TASK STATEMENT: Please write out every line of the material exactly.

DATA SUPPLIED:

(** * BHExpress API client: a shallow embedding of [bhexpress.api_client]

    The file follows [src/bhexpress/api_client/__init__.py]: the class
    [ApiClient] (construction, the four verbs, the private request and
    response-check methods) and the class [ApiException].

    Conventions of the embedding.
    - A Python [str] is a Rocq [string]; one [ascii] stands for one code
      point below 256.
    - JSON-like Python values ([None], [bool], [int], [str], [list], [dict]
      with [str] keys) are the type [PyValue]; floats are left out.
    - Mutable Python objects (the header dictionaries and the client
      object) live in a heap indexed by locations; methods are written in
      a state-and-exception monad over the [World].
    - The library functions the client calls ([str.strip],
      [urllib.parse.urljoin], [json.dumps], [Response.raise_for_status],
      the exception hierarchy of [requests]) are modelled after their
      CPython 3.11 and requests 2.x sources. *)

From Stdlib Require Import ZArith Ascii String DecimalString List Bool Lia.
From stdpp Require Import base option gmap strings list fin_maps.

Local Open Scope string_scope.
Local Open Scope list_scope.

(** ** Python strings *)

Module Str.

(** [all(p(c) for c in s)] *)
Fixpoint all (p : ascii -> bool) (s : string) : bool :=
  match s with
  | EmptyString => true
  | String c s' => p c && all p s'
  end.

(** [c in s] *)
Fixpoint mem (c : ascii) (s : string) : bool :=
  match s with
  | EmptyString => false
  | String d s' => Ascii.eqb d c || mem c s'
  end.
(** The default of an unset status. *)
Definition defaulted (status : Z) : Z := if status =? 0 then StatusOK else status.

(** The test of the filtering loop. *)
Definition keeps (base : string) (u : string) : bool :=
  Strings.HasPrefix u (base +:+ "/") || String.eqb u base.

Definition isRoot (base : string) (u : string) : bool := String.eqb u base.

Section runs.
Context `{L : GoLib}.

Definition with_next (h : Handler) (sg : sitemapGenerator) : sitemapGenerator :=
  {| next := h; name := name sg; sitemapPath := sitemapPath sg;
     robotsPath := robotsPath sg; ignores := ignores sg;
     paths := paths sg; gtmID := gtmID sg |}.

(** The generators a freshly built one can become: requests are served
    one after the other, each by whatever the downstream handler does
    at that moment. *)
Inductive reachable (sg0 : sitemapGenerator) : sitemapGenerator → Prop :=
| reachable_new : reachable sg0 sg0
| reachable_serve sg h rw req now sv :
    reachable sg0 sg →
    ServeHTTP (with_next h sg) rw req now = Return sv →
    reachable sg0 (served_sg sv).

(** The same generators, with the requests that were served on the way,
    the oldest first. *)
Inductive servedFrom (sg0 : sitemapGenerator) : list Request → sitemapGenerator → Prop :=
| servedFrom_new : servedFrom sg0 [] sg0
| servedFrom_serve reqs sg h rw req now sv :
    servedFrom sg0 reqs sg →
    ServeHTTP (with_next h sg) rw req now = Return sv →
    servedFrom sg0 (reqs ++ [req]) (served_sg sv).

Definition fullURL (req : Request) : string :=
  requestScheme req +:+ "://" +:+ Host req +:+ Strings.TrimSuffix (URL_Path req) "/".

Definition isIgnored (sg : sitemapGenerator) (path : string) : bool :=
  existsb (λ re, regexp_MatchString re path) (ignores sg).

Definition isGzipped (h : Header) : bool :=
  Strings.EqualFold (Header_Get h "Content-Encoding") "gzip".

Definition isHTML (h : Header) : bool :=
  Strings.HasPrefix (Strings.ToLower (Header_Get h "Content-Type")) "text/html".

Definition is_Return (r : result served) : bool :=
  match r with
  | Return _ => true
  | Panic => false
  end.

(** What a call leaves behind, when it returns. *)
Definition returned (r : result served) (sg : sitemapGenerator) : served :=
  match r with
  | Return sv => sv
  | Panic => {| served_sg := sg;
                served_rw := {| rw_Header := ∅; rw_calls := [] |};
                served_next := [] |}
  end.

(** What the client and the registry show after a call: the calls on the
    client's writer and the URLs of the registry. *)
Definition outcome (r : result served) : option (list rwCall * list string) :=
  match r with
  | Return sv => Some (rw_calls (served_rw sv), elements (paths (served_sg sv)))
  | Panic => None
  end.

(** The branches of a forwarded request that return before the
    recording: a gzip body that cannot be read, and a rewritten body
    that cannot be compressed. *)
Definition returnsEarly (sg : sitemapGenerator) (h : Header) (calls : list handlerCall) : bool :=
  match gunzipBody (isGzipped h) (written calls) with
  | None => true
  | Some bodyStr =>
      negb (String.eqb (gtmID sg) EmptyString) && isHTML h
      && (observedStatus calls =? StatusOK)
      && match insertNoscript (gtmID sg) (insertScript (gtmID sg) bodyStr) with
         | Return modified =>
             match gzipBody (isGzipped h) modified with
             | None => true
             | Some _ => false
             end
         | Panic => false
         end
  end.
End runs.

(** ** Examples to run the model on *)

Module Demo.
Import Ref.

(** The generator [New] builds, over the reference library. *)
Definition generator (h : Handler) (config : Config) : sitemapGenerator :=
  match New h config "seo" with
  | Return (inl sg) => sg
  | _ => {| next := h; name := "seo"; sitemapPath := EmptyString;
            robotsPath := EmptyString; ignores := []; paths := ∅;
            gtmID := EmptyString |}
  end.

ANSWER:
(** * BHExpress API client: a shallow embedding of [bhexpress.api_client]

    The file follows [src/bhexpress/api_client/__init__.py]: the class
    [ApiClient] (construction, the four verbs, the private request and
    response-check methods) and the class [ApiException].

    Conventions of the embedding.
    - A Python [str] is a Rocq [string]; one [ascii] stands for one code
      point below 256.
    - JSON-like Python values ([None], [bool], [int], [str], [list], [dict]
      with [str] keys) are the type [PyValue]; floats are left out.
    - Mutable Python objects (the header dictionaries and the client
      object) live in a heap indexed by locations; methods are written in
      a state-and-exception monad over the [World].
    - The library functions the client calls ([str.strip],
      [urllib.parse.urljoin], [json.dumps], [Response.raise_for_status],
      the exception hierarchy of [requests]) are modelled after their
      CPython 3.11 and requests 2.x sources. *)

From Stdlib Require Import ZArith Ascii String DecimalString List Bool Lia.
From stdpp Require Import base option gmap strings list fin_maps.

Local Open Scope string_scope.
Local Open Scope list_scope.

(** ** Python strings *)

Module Str.

(** [all(p(c) for c in s)] *)
Fixpoint all (p : ascii -> bool) (s : string) : bool :=
  match s with
  | EmptyString => true
  | String c s' => p c && all p s'
  end.

(** [c in s] *)
Fixpoint mem (c : ascii) (s : string) : bool :=
  match s with
  | EmptyString => false
  | String d s' => Ascii.eqb d c || mem c s'
  end.
(** The default of an unset status. *)
Definition defaulted (status : Z) : Z := if status =? 0 then StatusOK else status.

(** The test of the filtering loop. *)
Definition keeps (base : string) (u : string) : bool :=
  Strings.HasPrefix u (base +:+ "/") || String.eqb u base.

Definition isRoot (base : string) (u : string) : bool := String.eqb u base.

Section runs.
Context `{L : GoLib}.

Definition with_next (h : Handler) (sg : sitemapGenerator) : sitemapGenerator :=
  {| next := h; name := name sg; sitemapPath := sitemapPath sg;
     robotsPath := robotsPath sg; ignores := ignores sg;
     paths := paths sg; gtmID := gtmID sg |}.

(** The generators a freshly built one can become: requests are served
    one after the other, each by whatever the downstream handler does
    at that moment. *)
Inductive reachable (sg0 : sitemapGenerator) : sitemapGenerator → Prop :=
| reachable_new : reachable sg0 sg0
| reachable_serve sg h rw req now sv :
    reachable sg0 sg →
    ServeHTTP (with_next h sg) rw req now = Return sv →
    reachable sg0 (served_sg sv).

(** The same generators, with the requests that were served on the way,
    the oldest first. *)
Inductive servedFrom (sg0 : sitemapGenerator) : list Request → sitemapGenerator → Prop :=
| servedFrom_new : servedFrom sg0 [] sg0
| servedFrom_serve reqs sg h rw req now sv :
    servedFrom sg0 reqs sg →
    ServeHTTP (with_next h sg) rw req now = Return sv →
    servedFrom sg0 (reqs ++ [req]) (served_sg sv).

Definition fullURL (req : Request) : string :=
  requestScheme req +:+ "://" +:+ Host req +:+ Strings.TrimSuffix (URL_Path req) "/".

Definition isIgnored (sg : sitemapGenerator) (path : string) : bool :=
  existsb (λ re, regexp_MatchString re path) (ignores sg).

Definition isGzipped (h : Header) : bool :=
  Strings.EqualFold (Header_Get h "Content-Encoding") "gzip".

Definition isHTML (h : Header) : bool :=
  Strings.HasPrefix (Strings.ToLower (Header_Get h "Content-Type")) "text/html".

Definition is_Return (r : result served) : bool :=
  match r with
  | Return _ => true
  | Panic => false
  end.

(** What a call leaves behind, when it returns. *)
Definition returned (r : result served) (sg : sitemapGenerator) : served :=
  match r with
  | Return sv => sv
  | Panic => {| served_sg := sg;
                served_rw := {| rw_Header := ∅; rw_calls := [] |};
                served_next := [] |}
  end.

(** What the client and the registry show after a call: the calls on the
    client's writer and the URLs of the registry. *)
Definition outcome (r : result served) : option (list rwCall * list string) :=
  match r with
  | Return sv => Some (rw_calls (served_rw sv), elements (paths (served_sg sv)))
  | Panic => None
  end.

(** The branches of a forwarded request that return before the
    recording: a gzip body that cannot be read, and a rewritten body
    that cannot be compressed. *)
Definition returnsEarly (sg : sitemapGenerator) (h : Header) (calls : list handlerCall) : bool :=
  match gunzipBody (isGzipped h) (written calls) with
  | None => true
  | Some bodyStr =>
      negb (String.eqb (gtmID sg) EmptyString) && isHTML h
      && (observedStatus calls =? StatusOK)
      && match insertNoscript (gtmID sg) (insertScript (gtmID sg) bodyStr) with
         | Return modified =>
             match gzipBody (isGzipped h) modified with
             | None => true
             | Some _ => false
             end
         | Panic => false
         end
  end.
End runs.

(** ** Examples to run the model on *)

Module Demo.
Import Ref.

(** The generator [New] builds, over the reference library. *)
Definition generator (h : Handler) (config : Config) : sitemapGenerator :=
  match New h config "seo" with
  | Return (inl sg) => sg
  | _ => {| next := h; name := "seo"; sitemapPath := EmptyString;
            robotsPath := EmptyString; ignores := []; paths := ∅;
            gtmID := EmptyString |}
  end.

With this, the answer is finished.